At the heart of Machine Learning is data. In all Machine Learning problems, we use data generated by some process in order to make inferences about that process. In the most general case, we know little to nothing about the data-generating process, and the data itself is just a string of numbers or values, devoid of inherent structure or meaning. However, once we make assumptions about this process or what the data represents, we can build on our data to develop models with impressive predictive power.

One of the most common assumptions about a set of data is that we can model its generating process with some unobserved probability distribution. This assumption is shared across much of classical statistical learning theory and practice, from Valiant’s PAC Learning to Murphy’s Machine Learning: A Probabilistic Perspective. Both the Bayesian and Frequentist perspectives on statistical learning ascribe to this assumption: they disagree only over which other components of the problem should also be modeled as having been drawn from such a distribution (Bayesians assume that the predictor variables and model structure are also drawn from an unobserved probability distribution, whereas Frequentists assume that these are fixed quantities).

One major benefit of this assumption is that it provides a clear path towards constructing a predictive model for our data by studying the generating distribution. For example, both classical Computational Learning Theory and modern Statistical Learning Theory study how our assumptions about an unseen distribution affect our ability to use samples from that distribution to build an accurate model. In general, simpler and less noisy distributions are easier to model with fewer samples, and we can build more effective and data-efficient algorithms when we make stronger assumptions about the structure of the generating distributions.

Another major benefit of this assumption is that it allows us to represent a dirty and unstructured piece of data with a clean mathematical object (the generating distribution).

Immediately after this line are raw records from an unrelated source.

(** * AutoERGen: the two Streamlit applications, embedded and verified

    [autoergen.py] asks the model for a JSON description of entities and
    relationships and derives a Graphviz diagram and SQL text from it;
    [app.py] asks the model for DOT text directly, keeps users and projects
    in PostgreSQL and logs every generation.

    The embedding follows the Python sources function by function.  Python
    values are an inductive type, exceptions are an error type, Streamlit
    calls and calls to the model are events appended to a trace, and the
    services outside the repository (the model, the JSON decoder, the
    Graphviz engine, the database server's faults, [hashlib]) are section
    variables. *)

From Stdlib Require Import List NArith ZArith Lia Bool String Ascii.
Import ListNotations.


(* ================================================================== *)
(** * Python strings *)
(* ================================================================== *)

(** A Python 3 [str] is a sequence of Unicode code points. *)
Definition str : Type := list N.

(** An ASCII literal of the source as a [str]. *)
Definition lit (s : string) : str :=
  List.map N_of_ascii (list_ascii_of_string s).

Module Str.

Local Open Scope N_scope.

Definition eqb (a b : str) : bool :=
  if list_eq_dec N.eq_dec a b then true else false.

(** [s.startswith(p)] *)
Fixpoint startswith (s p : str) {struct p} : bool :=
  match p with
  | [] => true
  | c :: p' =>
      match s with
      | [] => false
      | d :: s' => N.eqb c d && startswith s' p'
      end
  end.

(** [p in s] *)
Fixpoint contains (s p : str) : bool :=
  startswith s p ||
  match s with
  | [] => false
  | _ :: s' => contains s' p
  end.

(** [s.partition(sep)] for a non-empty [sep]: the text before the first
    occurrence and the text after it, or [None] when there is none. *)
Fixpoint partition (sep s : str) : option (str * str) :=
  if startswith s sep then Some ([], skipn (List.length sep) s)
  else
    match s with
    | [] => None
    | c :: s' =>
        match partition sep s' with
        | Some (a, b) => Some (c :: a, b)
        | None => None
        end
    end.
Lemma readString_value_short (buf : list Z) (o : Z) :
  bytes buf -> short_bytes (value (readString buf o)).
Proof.
  intros Hb. unfold readString. rewrite readString_traced_eq. cbn [fst value].
  split.
  - apply Forall_fmap, Forall_forall. intros j _. simpl.
    now apply is_byte_getByte.
  - rewrite length_fmap, length_seq.
    pose proof (proj1 (is_byte_spec _) (is_byte_getByte buf o Hb)).
    destruct (_ >? _) eqn:E; [|lia].
    rewrite Z.gtb_ltb in E. apply Z.ltb_lt in E. lia.
Qed.

Lemma decodePacket_id (buf : list Z) :
  id (decodePacket buf) = getNumber_UInt16LE buf 2.
Proof. reflexivity. Qed.

Lemma decodePacket_source (buf : list Z) :
  source (decodePacket buf) = value (readString buf 4).
Proof. reflexivity. Qed.

(** C5 (amended). A valid inbound frame with ACK_REQUIRED set, IS_ACK clear
    and a nonzero id makes the dispatcher hand exactly one frame to the
    radio: the frame of an acknowledgment with flags IS_ACK, the id of the
    received packet, the local identity as source, the source of the
    received packet as destination and no payload.  The destination of the
    received frame plays no part. *)
Theorem ack_reply_for_nonzero_id (st : State) (buf : list Z) :
  valid_frame buf ->
  short_bytes (localId st) ->
  Z.land (flags (decodePacket buf)) FLAG_IS_ACK = 0 ->
  Z.land (flags (decodePacket buf)) FLAG_ACK_REQUIRED <> 0 ->
  id (decodePacket buf) <> 0 ->
  let ack :=
    frame FLAG_IS_ACK (id (decodePacket buf)) (localId st)
      (source (decodePacket buf)) [] in
  radio_sends (snd (onReceivedBuffer st (Some buf))) = [ack]
  /\ id (decodePacket ack) = id (decodePacket buf)
  /\ flags (decodePacket ack) = FLAG_IS_ACK
  /\ destination (decodePacket ack) = source (decodePacket buf)
  /\ source (decodePacket ack) = localId st.
Proof.
  intros Hv Hid Hack Hreq Hnz ack. split.
  - unfold onReceivedBuffer.
    destruct (valid_frame_guards buf Hv) as [-> ->].
    rewrite Hack, (proj2 (Z.eqb_neq _ 0) Hreq). cbn [Z.eqb negb].
    rewrite encodePacket_layout by exact Hnz.
    change (take 255 (createBuffer 0)) with (@nil Z).
    destruct Hv as (Hb & _ & _).
    rewrite wire_frame.
    + fold ack. destruct (receiveHandler st); [|reflexivity].
      destruct (_ || _); reflexivity.
    + reflexivity.
    + rewrite decodePacket_id. now apply getNumber_range.
    + exact Hid.
    + rewrite decodePacket_source. now apply readString_value_short.
    + split; [constructor | simpl; lia].
  - unfold ack. rewrite decodePacket_frame. cbn. auto.
Qed.

Lemma wire_id fl i src dst pl :
  0 <= i < 65536 ->
  id (decodePacket (wire fl i src dst pl)) = i.
Proof.
  intros Hid. rewrite decodePacket_id.
  transitivity (Z.lor (low8 i) (Z.shiftl (low8 (Z.shiftr i 8)) 8)).
  - exact (getNumber_at [PROTOCOL_VERSION; low8 fl] _ _ _ 2 eq_refl).
  - rewrite uint16_low, uint16_high by exact Hid. apply uint16_bytes.
Qed.

(** C2. When [sendPacket] is called with ACK_REQUIRED set, the id it appends
    to the pending-ack list is the id a receiver reads from the frame handed
    to the radio; that id is in [1, 65535], and it is the caller's id when
    that is not the sentinel 0. *)
Theorem sendPacket_tracks_wire_id (st : State) (i : Z) (pl dst : list Z) (fl : Z) :
  0 <= i <= 65535 ->
  Z.land fl FLAG_ACK_REQUIRED <> 0 ->
  exists (wid : Z) (sent : list Z) (st' : State),
    sendPacket st i pl dst fl = (st', [RadioSend sent])
    /\ id (decodePacket sent) = wid
    /\ pendingAcks st' = pendingAcks st ++ [wid]
    /\ 1 <= wid <= 65535
    /\ (i <> 0 -> wid = i).
Proof.
  intros Hi Hreq. unfold sendPacket.
  rewrite (proj2 (Z.eqb_neq _ 0) Hreq). cbn [negb].
  destruct (Z.eqb_spec i 0) as [->|Hnz].
  - pose proof (generatePacketId_range st) as Hr.
    pose proof (generatePacketId_state st) as (_ & _ & Hp).
    destruct (generatePacketId st) as [wid st1]. cbn [fst snd] in *.
    rewrite encodePacket_layout by lia.
    eexists wid, _, _. split; [reflexivity|].
    split; [apply wire_id; lia|]. split; [cbn; now rewrite Hp|].
    split; [exact Hr | intros H; now contradiction H].
  - rewrite encodePacket_layout by exact Hnz.
    eexists i, _, _. split; [reflexivity|].
    split; [apply wire_id; lia|]. split; [reflexivity|]. split; [lia|auto].
Qed.
Lemma masked_first_ok (c : ascii) :
  name_char c = true -> name_part_ok (c :: "XXX") = true.
Proof. each_char c. Qed.

Lemma masked_last_ok (c : ascii) :
  name_char c = true -> name_part_ok (c :: "XXXX") = true.
Proof. each_char c. Qed.

Lemma name_part_head (part : pystr) :
  name_part_ok part = true ->
  exists c t, part = c :: t /\ name_char c = true.
Proof.
  destruct part as [|c t]; [discriminate|]. intros H. exists c, t.
  split; [reflexivity|]. unfold name_char.
  destruct (Ascii.eqb c "-") eqn:E1; [now rewrite orb_true_r|].
  destruct (Ascii.eqb c "'") eqn:E2; [now rewrite orb_true_r|].
  rewrite !orb_false_r.
  unfold name_part_ok, replace in H. cbn [flat_map] in H.
  rewrite E1 in H. cbn [app flat_map] in H. rewrite E2 in H.
  cbn [app] in H. unfold str_isalpha in H. cbn [null negb forallb andb] in H.
  apply andb_true_iff in H. tauto.
Qed.

(** [split] on a token followed by whitespace, and on a lone token. *)
Lemma split_token (w : pystr) :
  w <> [] -> (forall c, In c w -> isspace c = false) -> split w = [w].
Proof.
  induction w as [|c w IH]; [congruence|]. intros _ N.
  cbn [split]. rewrite (N c) by now left.
  destruct w as [|d w]; [reflexivity|].
  rewrite (N d) by (right; now left).
  rewrite IH; [reflexivity|discriminate|].
  intros x I. apply N. now right.
Qed.

Lemma split_token_then (w : pystr) (sp : ascii) (rest : pystr) :
  (forall c, In c w -> isspace c = false) -> isspace sp = true ->
  forall c, isspace c = false ->
  split (c :: w ++ sp :: rest) = (c :: w) :: split (sp :: rest).
Proof.
  intros N S. induction w as [|d w IH]; intros c C.
  - cbn [app split]. rewrite C, S. reflexivity.
  - change (split (c :: (d :: w) ++ sp :: rest))
      with (if isspace c then split (d :: w ++ sp :: rest)
            else if isspace d then [c] :: split (d :: w ++ sp :: rest)
            else match split (d :: w ++ sp :: rest) with
                 | x :: ws => (c :: x) :: ws
                 | [] => [[c]]
                 end).
    rewrite C, (N d) by now left.
    rewrite IH; [reflexivity| |apply N; now left].
    intros x I. apply N. now right.
Qed.
Ltac one_recommendation Ekey Epass :=
  eexists _, [_]; split; [reflexivity|]; split; [simpl; lia|];
  constructor; [|constructor];
  split; [reflexivity|]; split; [reflexivity|]; split; [reflexivity|];
  split;
  [ eexists; split; [reflexivity|];
    split; [first [left; reflexivity | right; split; [reflexivity | discriminate]]
           | reflexivity]
  | split;
    [ eexists _, _; split; [reflexivity|]; split; [reflexivity|];
      split; [exact Ekey | exact Epass]
    | split; [reflexivity | set_solver] ] ].

Ltac banded self p high_key low_key :=
  let high := fresh "high" in
  let low := fresh "low" in
  let Eh := fresh "Eh" in
  let El := fresh "El" in
  let Ph := fresh "Ph" in
  let Pl := fresh "Pl" in
  destruct (scaling_thresholds (config self) !! high_key) as [high|] eqn:Eh; simpl;
    [|no_recommendation];
  destruct (fgt p high) eqn:Ph; simpl; [one_recommendation Eh Ph|];
  destruct (scaling_thresholds (config self) !! low_key) as [low|] eqn:El; simpl;
    [|no_recommendation];
  destruct (flt p low) eqn:Pl; simpl; [one_recommendation El Pl | no_recommendation].
(** * RaidArrayDriver: the tagline driver, its block cache and its opcode codec

    A shallow embedding of [tagline_driver.c], [raid_cache.c] and
    [raid_client.c].  C integers are [Z]; the unsigned types wrap
    ([uint8_t], [uint32_t], [uint64_t]) and the wrap is written out, while
    [int] arithmetic is left in [Z] (an [int] overflow is undefined in C and
    lies outside the model).  The globals of the two translation units are
    the fields of one state record each, and the functions that touch them
    are written in a small state monad whose outcomes include the early
    [return] of C and the two ways in which a run has no result: an access
    out of bounds, and a random stream that ran dry inside a retry loop. *)

From Stdlib Require Import ZArith Lia List Bool.
From Stdlib Require Strings.Byte.
From stdpp Require Import base option list.

Local Open Scope Z_scope.

(** * Part I: the program *)

(** ** Constants of the headers

    [raid_bus.h], [tagline_driver.h] and [raid_cache.h] are not among the
    sources; every constant the code takes from them is a field of this
    class, and the development is parametric in it. *)

Class raid_bus_h : Type := {
  RAID_DISKS : Z;
  RAID_DISKBLOCKS : Z;
  RAID_TRACK_BLOCKS : Z;
  RAID_BLOCK_SIZE : nat;
  MAX_TAGLINE_BLOCK_NUMBER : Z;
  TAGLINE_CACHE_SIZE : Z;
  RAID_INIT : Z;
  RAID_FORMAT : Z;
  RAID_READ : Z;
  RAID_WRITE : Z;
  RAID_STATUS : Z;
  RAID_CLOSE : Z;
  RAID_DISK_UNINITIALIZED : Z;
  RAID_DISK_READY : Z;
  RAID_DISK_FAILED : Z
}.

(** A small configuration, used by the worked examples. *)
Definition small_config : raid_bus_h := {|
  RAID_DISKS := 3;
  RAID_DISKBLOCKS := 16;
  RAID_TRACK_BLOCKS := 4;
  RAID_BLOCK_SIZE := 2;
  MAX_TAGLINE_BLOCK_NUMBER := 8;
  TAGLINE_CACHE_SIZE := 2;
  RAID_INIT := 0;
  RAID_FORMAT := 1;
  RAID_READ := 2;
  RAID_WRITE := 3;
  RAID_STATUS := 4;
  RAID_CLOSE := 5;
  RAID_DISK_UNINITIALIZED := 0;
  RAID_DISK_READY := 1;
  RAID_DISK_FAILED := 2
|}.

This shift in focus allows us to define complex optimization problems in terms of the distribution’s behavior. For example, in both the Maximum Likelihood (Frequentist) and Maximum a Posteriori (Bayesian) procedures we define an optimization problem in terms of how likely the observed data would be, given some assumptions about the unobserved distribution.

Another common assumption is that there exists some metric function \(d: X \times X \rightarrow \mathbb{R}\) such that the value \(d(x_1, x_2)\) of this function at the pair of data points \(x_1, x_2\) is a meaningful representation of the relationship between \(x_1\) and \(x_2\). Many unsupervised learning algorithms rely only on this assumption. For example, while both K-Means and PCA (Principal Components Analysis) can be derived from a probabilistic perspective, the optimization objectives for both algorithms are meaningful even in the absence of any probabilistic assumptions.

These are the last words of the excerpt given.